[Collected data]
╭──

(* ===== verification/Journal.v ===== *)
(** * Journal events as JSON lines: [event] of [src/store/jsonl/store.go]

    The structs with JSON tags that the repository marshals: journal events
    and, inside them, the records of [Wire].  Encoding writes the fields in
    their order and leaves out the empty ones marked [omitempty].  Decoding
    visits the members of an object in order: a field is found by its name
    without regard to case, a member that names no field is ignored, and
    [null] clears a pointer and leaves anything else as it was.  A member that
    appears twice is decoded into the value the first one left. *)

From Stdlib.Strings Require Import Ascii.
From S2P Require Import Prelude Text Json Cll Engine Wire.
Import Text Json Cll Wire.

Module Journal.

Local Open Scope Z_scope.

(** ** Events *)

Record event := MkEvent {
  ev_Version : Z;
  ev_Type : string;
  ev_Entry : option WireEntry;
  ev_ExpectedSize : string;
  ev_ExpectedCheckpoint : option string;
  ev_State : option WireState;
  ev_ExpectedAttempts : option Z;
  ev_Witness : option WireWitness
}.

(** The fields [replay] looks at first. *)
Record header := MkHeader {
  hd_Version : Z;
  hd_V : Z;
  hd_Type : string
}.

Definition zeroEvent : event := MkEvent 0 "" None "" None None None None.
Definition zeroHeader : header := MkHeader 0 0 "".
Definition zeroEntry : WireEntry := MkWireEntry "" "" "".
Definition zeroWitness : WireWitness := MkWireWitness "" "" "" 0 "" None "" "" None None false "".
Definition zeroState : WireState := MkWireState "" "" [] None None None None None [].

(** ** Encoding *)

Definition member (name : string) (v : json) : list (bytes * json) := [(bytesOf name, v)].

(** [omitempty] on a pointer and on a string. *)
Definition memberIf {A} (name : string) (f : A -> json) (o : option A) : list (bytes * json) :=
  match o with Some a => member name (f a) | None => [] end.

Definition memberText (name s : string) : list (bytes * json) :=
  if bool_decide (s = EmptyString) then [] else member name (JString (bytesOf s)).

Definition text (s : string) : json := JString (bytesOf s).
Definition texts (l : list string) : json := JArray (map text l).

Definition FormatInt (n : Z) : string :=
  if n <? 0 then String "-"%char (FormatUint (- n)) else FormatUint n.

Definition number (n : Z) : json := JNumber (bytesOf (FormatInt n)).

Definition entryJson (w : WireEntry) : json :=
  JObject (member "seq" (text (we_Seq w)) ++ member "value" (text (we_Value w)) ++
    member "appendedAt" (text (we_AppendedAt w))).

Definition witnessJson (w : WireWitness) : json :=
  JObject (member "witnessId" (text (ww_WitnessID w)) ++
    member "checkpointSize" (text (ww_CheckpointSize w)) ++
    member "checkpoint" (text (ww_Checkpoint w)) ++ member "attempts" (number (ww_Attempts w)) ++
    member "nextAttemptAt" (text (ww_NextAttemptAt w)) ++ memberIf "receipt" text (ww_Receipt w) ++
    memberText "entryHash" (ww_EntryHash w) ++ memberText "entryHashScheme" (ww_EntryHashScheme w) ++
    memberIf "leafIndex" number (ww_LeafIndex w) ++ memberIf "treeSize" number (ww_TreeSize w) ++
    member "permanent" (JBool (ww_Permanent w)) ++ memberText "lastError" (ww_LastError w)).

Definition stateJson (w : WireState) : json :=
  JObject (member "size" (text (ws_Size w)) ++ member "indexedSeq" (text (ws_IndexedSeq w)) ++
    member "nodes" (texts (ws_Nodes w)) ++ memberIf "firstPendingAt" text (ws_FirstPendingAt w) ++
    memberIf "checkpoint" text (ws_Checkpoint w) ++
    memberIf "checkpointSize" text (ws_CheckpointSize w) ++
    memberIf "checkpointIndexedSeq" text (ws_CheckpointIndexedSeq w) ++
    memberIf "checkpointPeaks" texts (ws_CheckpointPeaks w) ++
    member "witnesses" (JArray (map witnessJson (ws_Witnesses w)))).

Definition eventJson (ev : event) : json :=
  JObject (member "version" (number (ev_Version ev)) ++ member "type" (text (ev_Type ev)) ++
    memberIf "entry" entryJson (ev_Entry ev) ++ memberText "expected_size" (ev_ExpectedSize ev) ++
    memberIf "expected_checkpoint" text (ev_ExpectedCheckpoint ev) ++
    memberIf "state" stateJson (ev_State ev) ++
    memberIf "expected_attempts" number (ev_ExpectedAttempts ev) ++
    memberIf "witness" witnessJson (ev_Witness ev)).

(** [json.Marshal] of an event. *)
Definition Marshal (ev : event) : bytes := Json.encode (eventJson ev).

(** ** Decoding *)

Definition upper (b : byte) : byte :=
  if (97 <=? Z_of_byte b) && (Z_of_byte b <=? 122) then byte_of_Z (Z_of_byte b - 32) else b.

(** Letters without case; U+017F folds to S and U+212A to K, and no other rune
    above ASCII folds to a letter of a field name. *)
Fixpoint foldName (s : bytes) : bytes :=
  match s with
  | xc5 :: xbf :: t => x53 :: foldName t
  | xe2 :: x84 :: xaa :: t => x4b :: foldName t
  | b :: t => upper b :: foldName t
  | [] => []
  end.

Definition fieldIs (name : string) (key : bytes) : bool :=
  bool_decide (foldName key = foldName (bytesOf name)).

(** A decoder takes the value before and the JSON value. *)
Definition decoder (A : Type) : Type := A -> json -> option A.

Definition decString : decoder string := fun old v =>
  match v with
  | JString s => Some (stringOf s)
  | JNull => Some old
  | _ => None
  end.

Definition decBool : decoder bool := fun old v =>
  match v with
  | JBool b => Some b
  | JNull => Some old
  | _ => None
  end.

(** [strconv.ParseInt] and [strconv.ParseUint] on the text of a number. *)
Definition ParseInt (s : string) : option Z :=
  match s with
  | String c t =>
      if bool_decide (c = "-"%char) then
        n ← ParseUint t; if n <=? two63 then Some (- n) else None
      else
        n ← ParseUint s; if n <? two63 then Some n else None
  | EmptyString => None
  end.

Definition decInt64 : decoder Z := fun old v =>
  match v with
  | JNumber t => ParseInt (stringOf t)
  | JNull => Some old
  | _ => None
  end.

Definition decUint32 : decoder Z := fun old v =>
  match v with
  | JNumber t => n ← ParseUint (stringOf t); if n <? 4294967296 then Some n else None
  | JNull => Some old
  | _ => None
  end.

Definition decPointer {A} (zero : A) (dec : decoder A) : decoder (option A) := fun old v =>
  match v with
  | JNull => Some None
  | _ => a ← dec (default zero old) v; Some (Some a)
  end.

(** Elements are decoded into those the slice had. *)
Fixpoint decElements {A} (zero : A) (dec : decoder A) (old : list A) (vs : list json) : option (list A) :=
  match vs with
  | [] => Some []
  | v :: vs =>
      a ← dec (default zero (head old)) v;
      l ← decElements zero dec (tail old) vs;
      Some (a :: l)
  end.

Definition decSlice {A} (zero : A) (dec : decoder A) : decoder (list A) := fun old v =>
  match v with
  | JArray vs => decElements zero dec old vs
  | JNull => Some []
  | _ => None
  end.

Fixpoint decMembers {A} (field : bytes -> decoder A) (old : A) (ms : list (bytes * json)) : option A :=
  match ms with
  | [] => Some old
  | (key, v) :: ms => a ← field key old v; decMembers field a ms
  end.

╰──
╭──

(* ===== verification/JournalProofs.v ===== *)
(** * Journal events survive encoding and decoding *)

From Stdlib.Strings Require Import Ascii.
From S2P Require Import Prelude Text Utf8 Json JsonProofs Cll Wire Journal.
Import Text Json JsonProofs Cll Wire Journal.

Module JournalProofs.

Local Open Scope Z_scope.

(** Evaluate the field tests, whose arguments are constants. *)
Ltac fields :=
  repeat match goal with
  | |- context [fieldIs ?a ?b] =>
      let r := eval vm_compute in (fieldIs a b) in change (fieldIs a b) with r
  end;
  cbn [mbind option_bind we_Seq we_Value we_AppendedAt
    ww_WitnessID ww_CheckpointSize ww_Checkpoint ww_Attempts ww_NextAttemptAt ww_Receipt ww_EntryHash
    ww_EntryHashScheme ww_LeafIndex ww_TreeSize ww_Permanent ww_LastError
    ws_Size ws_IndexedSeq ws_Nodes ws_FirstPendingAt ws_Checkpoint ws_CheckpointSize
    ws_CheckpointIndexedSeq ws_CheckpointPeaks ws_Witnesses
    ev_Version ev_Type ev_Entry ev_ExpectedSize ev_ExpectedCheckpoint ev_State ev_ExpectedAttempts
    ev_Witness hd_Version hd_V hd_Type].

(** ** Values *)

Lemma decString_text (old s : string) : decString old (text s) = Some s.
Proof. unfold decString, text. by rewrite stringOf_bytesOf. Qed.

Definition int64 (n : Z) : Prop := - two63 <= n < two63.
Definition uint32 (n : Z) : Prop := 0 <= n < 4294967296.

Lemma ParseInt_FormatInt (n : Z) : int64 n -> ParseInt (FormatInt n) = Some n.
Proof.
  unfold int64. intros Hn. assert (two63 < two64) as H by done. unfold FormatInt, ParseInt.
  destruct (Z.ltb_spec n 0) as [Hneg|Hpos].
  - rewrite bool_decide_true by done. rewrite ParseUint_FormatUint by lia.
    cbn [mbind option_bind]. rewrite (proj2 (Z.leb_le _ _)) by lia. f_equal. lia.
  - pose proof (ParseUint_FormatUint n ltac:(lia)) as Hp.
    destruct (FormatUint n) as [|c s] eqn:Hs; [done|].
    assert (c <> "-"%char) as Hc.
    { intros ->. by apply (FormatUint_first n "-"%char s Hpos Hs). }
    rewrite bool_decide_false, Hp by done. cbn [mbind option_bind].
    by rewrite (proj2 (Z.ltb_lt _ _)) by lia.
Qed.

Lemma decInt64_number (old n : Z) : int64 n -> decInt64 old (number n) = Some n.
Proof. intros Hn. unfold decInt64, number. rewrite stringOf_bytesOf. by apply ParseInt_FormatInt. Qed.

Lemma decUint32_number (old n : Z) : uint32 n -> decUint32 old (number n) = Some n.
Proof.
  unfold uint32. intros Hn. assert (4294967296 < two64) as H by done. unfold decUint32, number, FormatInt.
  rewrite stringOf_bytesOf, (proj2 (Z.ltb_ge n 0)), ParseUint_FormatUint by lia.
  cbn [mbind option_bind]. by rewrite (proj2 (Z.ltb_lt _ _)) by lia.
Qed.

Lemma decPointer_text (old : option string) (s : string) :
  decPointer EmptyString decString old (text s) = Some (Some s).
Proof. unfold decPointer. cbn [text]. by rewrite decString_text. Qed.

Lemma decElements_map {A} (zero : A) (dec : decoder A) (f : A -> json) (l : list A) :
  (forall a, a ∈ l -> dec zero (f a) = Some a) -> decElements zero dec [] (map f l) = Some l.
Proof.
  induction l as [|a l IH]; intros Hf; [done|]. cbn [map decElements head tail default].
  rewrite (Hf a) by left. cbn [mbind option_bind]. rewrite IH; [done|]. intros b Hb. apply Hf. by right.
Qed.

╰──

What is needed :: Only one stretch of the data above is needed. Restate it word for word, from the line containing "(** Elements are" through the line containing "a ← dec (default zero (head old)) v;", both ends included.

Output of the exercise ::
(** Elements are decoded into those the slice had. *)
Fixpoint decElements {A} (zero : A) (dec : decoder A) (old : list A) (vs : list json) : option (list A) :=
  match vs with
  | [] => Some []
  | v :: vs =>
      a ← dec (default zero (head old)) v;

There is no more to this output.